*** Input records ***

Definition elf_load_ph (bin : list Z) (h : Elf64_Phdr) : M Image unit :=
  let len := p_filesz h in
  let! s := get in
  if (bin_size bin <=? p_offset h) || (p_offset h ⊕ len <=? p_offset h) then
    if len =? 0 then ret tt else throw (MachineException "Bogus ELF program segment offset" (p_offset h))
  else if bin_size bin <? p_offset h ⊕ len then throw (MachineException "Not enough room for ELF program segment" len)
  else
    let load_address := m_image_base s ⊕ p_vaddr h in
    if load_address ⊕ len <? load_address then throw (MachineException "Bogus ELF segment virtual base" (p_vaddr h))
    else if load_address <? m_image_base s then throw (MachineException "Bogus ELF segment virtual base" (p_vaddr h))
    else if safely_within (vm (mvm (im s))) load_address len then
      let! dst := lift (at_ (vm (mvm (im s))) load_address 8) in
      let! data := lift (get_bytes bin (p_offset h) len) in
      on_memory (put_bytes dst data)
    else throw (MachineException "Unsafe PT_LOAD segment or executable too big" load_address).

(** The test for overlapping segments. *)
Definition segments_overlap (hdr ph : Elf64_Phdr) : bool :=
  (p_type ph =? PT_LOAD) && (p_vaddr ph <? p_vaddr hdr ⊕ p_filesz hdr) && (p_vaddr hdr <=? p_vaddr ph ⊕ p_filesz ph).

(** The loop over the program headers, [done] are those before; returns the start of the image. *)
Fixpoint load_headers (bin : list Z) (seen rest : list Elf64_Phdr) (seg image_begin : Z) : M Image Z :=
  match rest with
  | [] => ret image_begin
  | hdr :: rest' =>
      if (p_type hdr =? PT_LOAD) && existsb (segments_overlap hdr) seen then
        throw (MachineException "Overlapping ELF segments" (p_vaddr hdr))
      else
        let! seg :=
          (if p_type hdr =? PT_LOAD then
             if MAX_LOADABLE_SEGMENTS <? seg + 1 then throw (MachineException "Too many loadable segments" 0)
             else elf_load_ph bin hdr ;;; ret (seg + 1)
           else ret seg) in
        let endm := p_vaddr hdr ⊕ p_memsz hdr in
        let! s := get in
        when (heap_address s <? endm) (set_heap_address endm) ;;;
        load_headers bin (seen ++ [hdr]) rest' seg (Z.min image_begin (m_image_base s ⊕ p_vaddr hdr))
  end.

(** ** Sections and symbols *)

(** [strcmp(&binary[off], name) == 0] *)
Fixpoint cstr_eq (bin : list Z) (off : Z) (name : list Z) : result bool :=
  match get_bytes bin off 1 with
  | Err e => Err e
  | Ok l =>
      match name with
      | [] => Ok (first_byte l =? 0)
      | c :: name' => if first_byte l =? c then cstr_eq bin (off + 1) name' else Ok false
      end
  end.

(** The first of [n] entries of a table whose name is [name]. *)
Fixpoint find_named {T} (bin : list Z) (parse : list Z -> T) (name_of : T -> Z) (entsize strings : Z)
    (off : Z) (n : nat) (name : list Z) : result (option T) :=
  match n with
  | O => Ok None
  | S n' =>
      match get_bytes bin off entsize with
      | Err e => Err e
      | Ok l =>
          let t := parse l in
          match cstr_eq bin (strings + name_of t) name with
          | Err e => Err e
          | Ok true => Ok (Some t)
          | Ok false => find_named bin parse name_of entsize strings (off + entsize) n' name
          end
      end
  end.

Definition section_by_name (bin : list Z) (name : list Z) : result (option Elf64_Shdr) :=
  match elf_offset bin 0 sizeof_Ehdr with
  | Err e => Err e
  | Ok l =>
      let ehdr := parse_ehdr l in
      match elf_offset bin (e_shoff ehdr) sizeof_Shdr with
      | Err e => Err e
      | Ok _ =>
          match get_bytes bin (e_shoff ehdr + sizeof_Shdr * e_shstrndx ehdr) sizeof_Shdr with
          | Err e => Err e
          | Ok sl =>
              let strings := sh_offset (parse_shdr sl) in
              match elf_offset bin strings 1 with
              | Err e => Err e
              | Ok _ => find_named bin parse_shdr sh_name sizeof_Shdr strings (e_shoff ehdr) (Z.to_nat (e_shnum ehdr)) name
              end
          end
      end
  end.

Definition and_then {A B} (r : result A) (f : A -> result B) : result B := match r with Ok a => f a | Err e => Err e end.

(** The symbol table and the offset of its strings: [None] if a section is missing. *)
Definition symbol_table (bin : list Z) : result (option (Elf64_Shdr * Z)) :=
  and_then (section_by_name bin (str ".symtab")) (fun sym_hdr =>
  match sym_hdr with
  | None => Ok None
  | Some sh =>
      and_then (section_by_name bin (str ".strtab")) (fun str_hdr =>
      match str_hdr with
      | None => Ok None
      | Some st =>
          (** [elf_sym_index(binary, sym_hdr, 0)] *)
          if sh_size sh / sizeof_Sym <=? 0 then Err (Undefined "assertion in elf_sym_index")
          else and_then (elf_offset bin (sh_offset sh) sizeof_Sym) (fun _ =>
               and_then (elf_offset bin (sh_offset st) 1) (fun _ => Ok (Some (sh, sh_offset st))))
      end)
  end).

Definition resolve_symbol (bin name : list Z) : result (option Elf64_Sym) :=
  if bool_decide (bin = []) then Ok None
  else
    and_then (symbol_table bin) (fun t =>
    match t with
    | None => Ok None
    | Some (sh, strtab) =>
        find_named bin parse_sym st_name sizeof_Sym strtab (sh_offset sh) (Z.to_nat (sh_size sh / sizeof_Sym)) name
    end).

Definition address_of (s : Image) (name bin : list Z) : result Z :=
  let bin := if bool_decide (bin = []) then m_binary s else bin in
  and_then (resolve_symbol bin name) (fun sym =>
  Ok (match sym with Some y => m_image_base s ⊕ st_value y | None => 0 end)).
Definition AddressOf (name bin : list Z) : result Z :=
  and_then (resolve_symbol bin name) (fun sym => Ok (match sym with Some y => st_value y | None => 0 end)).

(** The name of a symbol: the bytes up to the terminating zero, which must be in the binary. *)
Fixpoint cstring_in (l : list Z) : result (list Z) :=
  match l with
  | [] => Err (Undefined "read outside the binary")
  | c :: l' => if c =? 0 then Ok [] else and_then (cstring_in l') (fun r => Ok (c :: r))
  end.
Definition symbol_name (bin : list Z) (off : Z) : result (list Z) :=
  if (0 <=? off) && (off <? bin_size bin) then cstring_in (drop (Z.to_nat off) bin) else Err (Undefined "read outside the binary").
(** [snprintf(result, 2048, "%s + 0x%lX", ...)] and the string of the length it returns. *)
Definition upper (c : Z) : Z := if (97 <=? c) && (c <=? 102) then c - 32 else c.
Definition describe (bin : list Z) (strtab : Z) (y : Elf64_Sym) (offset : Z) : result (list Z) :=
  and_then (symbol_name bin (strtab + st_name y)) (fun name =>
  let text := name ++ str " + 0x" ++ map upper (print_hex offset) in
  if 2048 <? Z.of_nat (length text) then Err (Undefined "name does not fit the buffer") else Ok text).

*** End of Input records ***

* **Exercise brief**: Begin with the line above that has "match get_bytes bin off entsize with" and continue through the line that has "if sh_size sh", setting each one down exactly. Stop there.

* **Problem solution**:
      match get_bytes bin off entsize with
      | Err e => Err e
      | Ok l =>
          let t := parse l in
          match cstr_eq bin (strings + name_of t) name with
          | Err e => Err e
          | Ok true => Ok (Some t)
          | Ok false => find_named bin parse name_of entsize strings (off + entsize) n' name
          end
      end
  end.

Definition section_by_name (bin : list Z) (name : list Z) : result (option Elf64_Shdr) :=
  match elf_offset bin 0 sizeof_Ehdr with
  | Err e => Err e
  | Ok l =>
      let ehdr := parse_ehdr l in
      match elf_offset bin (e_shoff ehdr) sizeof_Shdr with
      | Err e => Err e
      | Ok _ =>
          match get_bytes bin (e_shoff ehdr + sizeof_Shdr * e_shstrndx ehdr) sizeof_Shdr with
          | Err e => Err e
          | Ok sl =>
              let strings := sh_offset (parse_shdr sl) in
              match elf_offset bin strings 1 with
              | Err e => Err e
              | Ok _ => find_named bin parse_shdr sh_name sizeof_Shdr strings (e_shoff ehdr) (Z.to_nat (e_shnum ehdr)) name
              end
          end
      end
  end.

Definition and_then {A B} (r : result A) (f : A -> result B) : result B := match r with Ok a => f a | Err e => Err e end.

(** The symbol table and the offset of its strings: [None] if a section is missing. *)
Definition symbol_table (bin : list Z) : result (option (Elf64_Shdr * Z)) :=
  and_then (section_by_name bin (str ".symtab")) (fun sym_hdr =>
  match sym_hdr with
  | None => Ok None
  | Some sh =>
      and_then (section_by_name bin (str ".strtab")) (fun str_hdr =>
      match str_hdr with
      | None => Ok None
      | Some st =>
          (** [elf_sym_index(binary, sym_hdr, 0)] *)
          if sh_size sh / sizeof_Sym <=? 0 then Err (Undefined "assertion in elf_sym_index")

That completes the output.